WHAT IS EXPECTED - When the word "Some" shows up in a line of the records below, copy that line.

SUPPLIED DATA -
==================================================
(** C30: The first verification of an intent fixes its answer: as long as the stored
    record lives, every repetition of the request, at any time, with any mandate
    or purchase identifier and in any later state that still has the record,
    returns that answer and changes no store. *)
Theorem verify_replay_stable (T : TransactionManager) (self : DecisionService) (i : PurchaseIntent)
    (req : option pyval) (scope : option string) (text : string) (us us' : Z) (m m' : option mandate_row)
    (pid pid' : option string) (s s1 s2 : Stores) (r : VerificationResult) :
  claimable self i req scope text s -> live (idempotency s) (claim_key self i) (wall s) = None ->
  verify self i (Some (Aware us)) m pid req scope s = (Ok r, s1) -> ttl_ok (vr_decision r) ->
  claimable self i req scope text s2 ->
  _records (idempotency s2) !! claim_key self i = _records (idempotency s1) !! claim_key self i ->
  wall s2 < us + IDEMPOTENCY_TTL ->
  verify self i (Some (Aware us')) m' pid' req scope s2 = (Ok (stored_result r), next_id s2).
Proof.
  intros Hc Hl Hv Ht Hc2 Hsame Hw.
  destruct (verify_first self i req scope text us m pid s r s1 Hc Hl Hv) as [Hrec _].
  eapply verify_again; try done. rewrite Hsame. exact Hrec.
Qed.

(** A service whose secret is not the store's never verifies anything: every
    named intent is answered with a conflict, and no store changes. *)
Theorem secret_mismatch_conflicts (T : TransactionManager) (self : DecisionService) (i : PurchaseIntent)
    (req : option pyval) (scope : option string) (text : string) (us : Z) (m : option mandate_row)
    (pid : option string) (s : Stores) :
  truthy_str (i_jti i) = true -> i_jti i <> "unknown-intent"%string ->
  truthy_str (idempotency_secret self) = true -> truthy_str (store_secret (idempotency s)) = true ->
  truthy_str (override (or_str scope None) (idempotency_scope self)) = true ->
  canonical_json (override req (intent_value i)) = Ok text ->
  hmac_hex (idempotency_secret self) (i_jti i) <> hmac_hex (store_secret (idempotency s)) (i_jti i) ->
  verify self i (Some (Aware us)) m pid req scope s = (Raise IdempotencyConflict, next_id s).
Proof.
  intros Hj Hk Hs Hss Hsc Ht Hne. rewrite verify_run. unfold _claim_idempotency. rewrite Hj. cbn [negb orb].
  destruct (String.eqb_spec (i_jti i) "unknown-intent") as [?|_]; [done|].
  unfold sbind at 1, next_uuid. fold (next_id s). unfold sbind at 1, get. unfold sbind at 1, on_idempotency, zoom.
  unfold claim_idempotency. unfold sbind at 1, lift. rewrite (make_record_ok _ _ _ _ text) by done.
  unfold sbind at 1, Idempotency.reserve. unfold sbind at 1, lift. cbn [current_time]. unfold sbind at 1, get.
  unfold sbind at 1, lift. cbn [r_derived_from candidate_record]. change (idempotency (next_id s)) with (idempotency s).
  rewrite derive_ok by done. unfold sbind at 1, lift. rewrite compare_digest_hex by apply hmac_hex_ascii.
  cbn [r_key candidate_record]. destruct (String.eqb_spec (hmac_hex (idempotency_secret self) (i_jti i))
    (hmac_hex (store_secret (idempotency s)) (i_jti i))); [done|]. reflexivity.
Qed.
==================================================
OUTPUT OF THE EXERCISE -
  verify self i (Some (Aware us)) m pid req scope s = (Ok r, s1) -> ttl_ok (vr_decision r) ->
  verify self i (Some (Aware us')) m' pid' req scope s2 = (Ok (stored_result r), next_id s2).
  verify self i (Some (Aware us)) m pid req scope s = (Raise IdempotencyConflict, next_id s).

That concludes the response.